What do people think of this snippet on Dr Dobbs today?

<URL:http://www.ddj.com/cpp/219100141>

I see these problems:
1) no error checking of fseek, ftell or fclose - could be problems if the
file is "special" in some way or if I/O errors occur
2) main should return int not void
3) using argv[1] instead of argv[0] would make more sense, but then need
to check argc>0

Also this program makes me wonder why ftell returns long and not size_t.

Cheers,
Joe

Keith Thompson · Aug 5, 2009

kid joe said:
Hi all,

What do people think of this snippet on Dr Dobbs today?

<URL:http://www.ddj.com/cpp/219100141>

Here's the code:
==================================================
/*
** FLENGTH.C - a simple function using all ANSI-standard functions
** to determine the size of a file.
**
** Public domain by Bob Jarvis.
*/

#include <stdio.h>
#include <io.h>

long flength(char *fname)
{
FILE *fptr;
long length = 0L;

fptr = fopen(fname, "rb");
if(fptr != NULL)
{
fseek(fptr, 0L, SEEK_END);
length = ftell(fptr);
fclose(fptr);
}

return length;
}

#ifdef TEST

void main(int argc, char *argv[])
{
printf("Length of %s = %ld\n", argv[0], flength(argv[0]));
}

#endif /* TEST */
==================================================

I see these problems:
1) no error checking of fseek, ftell or fclose - could be problems if the
file is "special" in some way or if I/O errors occur

If fseek fails but ftell succeeds, ftell will probably return 0.

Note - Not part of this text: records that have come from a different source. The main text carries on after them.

(** * graph-tp2: the relational-to-graph ETL of [app/etl.py]

    A shallow embedding of [app/etl.py] and the properties of its
    chunker, schema loader, readiness gates and load phase.

    Conventions of the embedding.
    - A pandas [DataFrame] is the list of its rows in positional order
      (what [df.to_dict("records")] hands to the graph store); [len(df)]
      is the length of the list and [df.iloc[a:b]] a positional slice.
    - Python integers are [Z]; a Python [str] is the list of its code
      points.
    - A raised Python exception is the [Raise] constructor of [result].
    - A bulk statement is the list of the clauses of its text, evaluated
      for each record of its [rows] parameter in turn; the graph store
      and the meaning of the clauses are not part of the sources and
      follow the data model and the Cypher language. *)

From stdpp Require Import gmap strings list fin_maps sorting.
From Stdlib Require Import ZArith Lia.

Open Scope Z_scope.

(** ** Exceptions and results *)

Inductive exn : Type :=
| ValueError (msg : string)      (* raised by [range] on a zero step *)
| StoreError (msg : string).     (* any exception of the psycopg2/neo4j clients *)

Inductive result (A : Type) : Type :=
| Ok (a : A)
| Raise (e : exn).
Arguments Ok {A} a.
Arguments Raise {A} e.

(** ** Python builtins used by [chunk] *)

(** Number of items of [range(start, stop, step)] for a non-zero step
    (CPython's [compute_range_length]). *)
Definition range_len (start stop step : Z) : Z :=
  if 0 <? step
  then (if start <? stop then (stop - start - 1) / step + 1 else 0)
  else (if stop <? start then (start - stop - 1) / (- step) + 1 else 0).
(** * thriftpy.thrift: payload comparison, client dispatcher and processor

    A shallow embedding of [thriftpy/thrift.py].  Python objects are
    modelled by their class and attribute dictionary, dictionaries by
    insertion-ordered association lists, and the protocol objects
    ([iprot], [oprot]) by a stream of tokens together with a trace of the
    operations performed on them. *)

From Stdlib Require Import ZArith List String Bool Arith Lia.
From Stdlib Require Import Sorting.Sorted Sorting.Permutation.
Import ListNotations.

Set Warnings "-register-all".

Local Open Scope string_scope.
Local Open Scope list_scope.
Local Open Scope Z_scope.

(** ** Classes and [isinstance] *)

Module PyClass.

(** A class object: its name and its direct bases. *)
Inductive cls : Type :=
| Class (name : string) (bases : list cls).

Definition cls_name (c : cls) : string :=
  match c with Class n _ => n end.

Definition cls_bases (c : cls) : list cls :=
  match c with Class _ bs => bs end.

Fixpoint cls_size (c : cls) : nat :=
  match c with
  | Class _ bs => S (list_sum (map cls_size bs))
  end.

(** [c is d] on class objects. *)
Fixpoint cls_eqb (c d : cls) {struct c} : bool :=
  match c, d with
  | Class n bs, Class m ds =>
      String.eqb n m &&
      (fix all2 (l1 l2 : list cls) {struct l1} : bool :=
         match l1, l2 with
         | [], [] => true
         | x :: l1', y :: l2' => cls_eqb x y && all2 l1' l2'
         | _, _ => false
         end) bs ds
  end.

(** [issubclass(c, d)]: [d] is [c] or is reachable from [c] through bases. *)
Fixpoint issubclass (c d : cls) {struct c} : bool :=
  cls_eqb c d ||
  match c with
  | Class _ bs => existsb (fun b => issubclass b d) bs
  end.

(** The builtin classes the module refers to. *)
Definition object_cls : cls := Class "object" [].
Definition BaseException_cls : cls := Class "BaseException" [object_cls].
Definition Exception_cls : cls := Class "Exception" [BaseException_cls].
Definition TypeError_cls : cls := Class "TypeError" [Exception_cls].
Definition ValueError_cls : cls := Class "ValueError" [Exception_cls].
Definition AttributeError_cls : cls := Class "AttributeError" [Exception_cls].
Definition EOFError_cls : cls := Class "EOFError" [Exception_cls].

(** An induction principle that reaches the bases. *)
Lemma cls_rect_bases (P : cls -> Prop) :
  (forall n bs, Forall P bs -> P (Class n bs)) ->
  forall c, P c.
Proof.
  intros step.
  fix IH 1.
  intros [n bs]. apply step.
  induction bs as [|b bs IHbs]; constructor.
  - apply IH.
  - exact IHbs.
Qed.

Lemma cls_eqb_eq : forall c d, cls_eqb c d = true <-> c = d.
Proof.
  induction c as [n bs IH] using cls_rect_bases.
  intros [m ds]. cbn [cls_eqb].
  match goal with |- context [?f bs ds] => set (all2 := f) end.
  assert (Hall : forall l, all2 bs l = true <-> bs = l).
  { induction IH as [|b bs Hb _ IHbs]; intros [|d l]; cbn.
    - tauto.
    - split; discriminate.
    - split; discriminate.
    - rewrite andb_true_iff, Hb, IHbs. split.
      + intros [-> ->]. reflexivity.
      + intros E. inversion E. auto. }
  rewrite andb_true_iff, String.eqb_eq, Hall. split.
  - intros [-> ->]. reflexivity.
  - intros E. inversion E. auto.
Qed.

Lemma cls_eqb_refl c : cls_eqb c c = true.
Proof. apply cls_eqb_eq. reflexivity. Qed.

Lemma cls_eqb_neq c d : cls_eqb c d = false <-> c <> d.
Proof.
  split.
  - intros E H. apply cls_eqb_eq in H. congruence.
  - intros H. destruct (cls_eqb c d) eqn:E; [|reflexivity].
    apply cls_eqb_eq in E. contradiction.
Qed.

Lemma issubclass_refl c : issubclass c c = true.
Proof. destruct c. cbn [issubclass]. rewrite cls_eqb_refl. reflexivity. Qed.

Lemma In_size_le (b : cls) bs :
  In b bs -> (cls_size b <= list_sum (map cls_size bs))%nat.
Proof.
  induction bs as [|x bs IH]; intros H; [contradiction|].
  change (list_sum (map cls_size (x :: bs)))
    with (cls_size x + list_sum (map cls_size bs))%nat.
  destruct H as [->|H]; [lia|]. apply IH in H. lia.
Qed.

(** A proper subclass is a strictly larger class object. *)
Lemma issubclass_size : forall c d,
  issubclass c d = true -> c = d \/ (cls_size d < cls_size c)%nat.
Proof.
  induction c as [n bs IH] using cls_rect_bases.
  intros d H. cbn [issubclass] in H.
  apply orb_true_iff in H. destruct H as [H|H].
  - left. apply cls_eqb_eq. exact H.
  - right. apply existsb_exists in H. destruct H as [b [Hin Hb]].
    rewrite Forall_forall in IH.
    pose proof (In_size_le b bs Hin) as Hle.
    change (cls_size (Class n bs)) with (S (list_sum (map cls_size bs))).
    destruct (IH b Hin d Hb) as [->|Hlt]; lia.
Qed.

Lemma issubclass_antisym c d :
  issubclass c d = true -> issubclass d c = true -> c = d.
Proof.
  intros H1 H2.
  destruct (issubclass_size _ _ H1) as [E|L1]; [exact E|].
  destruct (issubclass_size _ _ H2) as [E|L2]; [symmetry; exact E|].
  lia.
Qed.

End PyClass.

(** ** Dictionaries

    A Python [dict] with string keys: an association list in insertion
    order.  Assigning to an existing key keeps the key's position; a new
    key goes to the end. *)

Module PyDict.

Definition dict (V : Type) : Type := list (string * V).

Section Ops.
Context {V : Type}.

(** [d.get(k)] / [k in d] *)
Fixpoint dict_get (k : string) (d : dict V) : option V :=
  match d with
  | [] => None
  | (k', v) :: d' => if String.eqb k k' then Some v else dict_get k d'
  end.

Definition dict_mem (k : string) (d : dict V) : bool :=
  match dict_get k d with Some _ => true | None => false end.

(** [d[k] = v] *)
Fixpoint dict_set (k : string) (v : V) (d : dict V) : dict V :=
  match d with
  | [] => [(k, v)]
  | (k', v') :: d' =>
      if String.eqb k k' then (k', v) :: d' else (k', v') :: dict_set k v d'
  end.

(** [d.update(e)]: the items of [e] are assigned in [e]'s order. *)
Definition dict_update (d e : dict V) : dict V :=
  fold_left (fun acc kv => dict_set (fst kv) (snd kv) acc) e d.

(** [dict(pairs)] *)
Definition dict_of_pairs (l : list (string * V)) : dict V :=
  dict_update [] l.

Definition keys (d : dict V) : list string := map fst d.

(** [d == e] for the builtin [dict]: the same keys bound to equal
    values, whatever the order; [veq] is [==] on the values. *)
Definition option_eqb (veq : V -> V -> bool) (x y : option V) : bool :=
  match x, y with
  | Some a, Some b => veq a b
  | None, None => true
  | _, _ => false
  end.

Definition dict_eqb (veq : V -> V -> bool) (d e : dict V) : bool :=
  forallb (fun k => option_eqb veq (dict_get k d) (dict_get k e))
          (keys d ++ keys e).

Lemma dict_get_None k d : ~ In k (keys d) -> dict_get k d = None.
Proof.
  induction d as [|[k' v] d IH]; cbn; intros H; [reflexivity|].
  destruct (String.eqb_spec k k') as [->|N].
  - exfalso. apply H. left. reflexivity.
  - apply IH. intros Hin. apply H. right. exact Hin.
Qed.

Lemma dict_get_Some_In k v d : dict_get k d = Some v -> In k (keys d).
Proof.
  induction d as [|[k' v'] d IH]; cbn; [discriminate|].
  destruct (String.eqb_spec k k') as [->|N]; auto.
Qed.

Lemma dict_get_set_same k v d : dict_get k (dict_set k v d) = Some v.
Proof.
  induction d as [|[k' v'] d IH]; cbn.
  - rewrite String.eqb_refl. reflexivity.
  - destruct (String.eqb_spec k k') as [->|N]; cbn.
    + rewrite String.eqb_refl. reflexivity.
    + destruct (String.eqb_spec k k'); [contradiction|]. exact IH.
Qed.

Lemma dict_get_set_other k k' v d :
  k <> k' -> dict_get k (dict_set k' v d) = dict_get k d.
Proof.
  intros N. induction d as [|[k0 v0] d IH]; cbn.
  - destruct (String.eqb_spec k k'); [contradiction|]. reflexivity.
  - destruct (String.eqb_spec k' k0) as [->|N0]; cbn.
    + destruct (String.eqb_spec k k0); [contradiction|]. reflexivity.
    + destruct (String.eqb_spec k k0); [reflexivity|]. exact IH.
Qed.

Lemma keys_dict_set_mem k v d :
  In k (keys d) -> keys (dict_set k v d) = keys d.
Proof.
  induction d as [|[k0 v0] d IH]; cbn; [contradiction|].
  intros H. destruct (String.eqb_spec k k0) as [->|N]; cbn; [reflexivity|].
  f_equal. apply IH. destruct H as [E|H]; [congruence|exact H].
Qed.

Lemma dict_eqb_true_iff veq d e :
  (forall x y, veq x y = true <-> x = y) ->
  dict_eqb veq d e = true <-> (forall k, dict_get k d = dict_get k e).
Proof.
  intros Hveq. unfold dict_eqb. rewrite forallb_forall. split.
  - intros H k.
    destruct (in_dec string_dec k (keys d ++ keys e)) as [Hin|Hout].
    + specialize (H k Hin).
      destruct (dict_get k d), (dict_get k e); cbn in H;
        try discriminate; [|reflexivity].
      apply Hveq in H. congruence.
    + rewrite !dict_get_None; [reflexivity| |];
        intros Hin; apply Hout, in_or_app; auto.
  - intros H k _. rewrite H.
    destruct (dict_get k e); cbn; [|reflexivity]. apply Hveq. reflexivity.
Qed.

Lemma dict_get_app_last k (d : dict V) k0 v0 :
  dict_get k (d ++ [(k0, v0)])
  = match dict_get k d with
    | Some v => Some v
    | None => if String.eqb k k0 then Some v0 else None
    end.
Proof.
  induction d as [|[k1 v1] d IH]; cbn; [reflexivity|].
  destruct (String.eqb k k1); [reflexivity | exact IH].
Qed.

(** After [d.update(e)] a key is bound as its last item in [e] says,
    and as in [d] when [e] has no item for it. *)
Lemma dict_get_update (e : dict V) : forall (d : dict V) k,
  dict_get k (dict_update d e)
  = match dict_get k (rev e) with
    | Some v => Some v
    | None => dict_get k d
    end.
Proof.
  unfold dict_update.
  induction e as [|[k0 v0] e IH]; intros d k; cbn [fold_left rev fst snd].
  - reflexivity.
  - rewrite IH, dict_get_app_last.
    destruct (dict_get k (rev e)); [reflexivity|].
    destruct (String.eqb_spec k k0) as [->|N].
    + apply dict_get_set_same.
    + apply dict_get_set_other. exact N.
Qed.

Lemma dict_get_rev (d : dict V) k :
  NoDup (keys d) -> dict_get k (rev d) = dict_get k d.
Proof.
  induction d as [|[k0 v0] d IH]; cbn [rev keys map fst]; intros H.
  - reflexivity.
  - inversion H as [|x l Hnotin Hnodup]; subst.
    rewrite dict_get_app_last, (IH Hnodup). cbn [dict_get].
    destruct (String.eqb_spec k k0) as [->|N].
    + rewrite (dict_get_None k0 d Hnotin). reflexivity.
    + destruct (dict_get k d); reflexivity.
Qed.

Lemma keys_dict_set k v (d : dict V) :
  keys (dict_set k v d) = keys d \/
  (~ In k (keys d) /\ keys (dict_set k v d) = keys d ++ [k]).
Proof.
  induction d as [|[k0 v0] d IH]; cbn.
  - right. split; [tauto | reflexivity].
  - destruct (String.eqb_spec k k0) as [->|N]; cbn.
    + left. reflexivity.
    + destruct IH as [E|[Hnotin E]].
      * left. f_equal. exact E.
      * right. split; [|f_equal; exact E].
        intros [H|H]; [congruence | contradiction].
Qed.

Lemma NoDup_keys_dict_set k v (d : dict V) :
  NoDup (keys d) -> NoDup (keys (dict_set k v d)).
Proof.
  intros H. destruct (keys_dict_set k v d) as [E|[Hnotin E]]; rewrite E.
  - exact H.
  - apply NoDup_app; repeat split; try assumption.
    + constructor; [intros []|constructor].
    + intros x Hx [Hk|[]]. subst. contradiction.
Qed.

Lemma NoDup_keys_dict_update (e : dict V) : forall d : dict V,
  NoDup (keys d) -> NoDup (keys (dict_update d e)).
Proof.
  unfold dict_update.
  induction e as [|[k0 v0] e IH]; intros d H; cbn [fold_left fst snd].
  - exact H.
  - apply IH, NoDup_keys_dict_set, H.
Qed.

If ftell fails, it returns -1.

If fopen fails, flength returns 0.

This all might be reasonable if it were documented, but I think the
author just assumed nothing would go wrong (other than failing to open
the file).

2) main should return int not void
Absolutely.

3) using argv[1] instead of argv[0] would make more sense, but then need
to check argc>0

I think the intent is that, in test mode, the program reports the size
of its own executable. Using argv[1] would certainly enable more
thorough testing. (Or maybe the author forgot what argv[0] means.)

Also this program makes me wonder why ftell returns long and not size_t.

size_t is for the size of an object, not of a file. A system could
support files bigger than either SIZE_MAX or LONG_MAX bytes; for
example, 32-bit systems often support files bigger than 4 gigabytes.

fsetpos and fgetpos allow for files whose sizes can't be represented
as integers, by using an opaque type, fpos_t, that can represent any
position in a file. When they were invented (1989 or earlier(?)),
there was no requirement for integers wider than 32 bits, so there was
a real possibility of files whose size couldn't be represeented in
*any* integer type. If this were being invented today, we'd probably
just use 64-bit integers.

One thing you missed: there's no <io.h> header in standard C.

Ben Pfaff · Aug 5, 2009

kid joe said:
Also this program makes me wonder why ftell returns long and not size_t.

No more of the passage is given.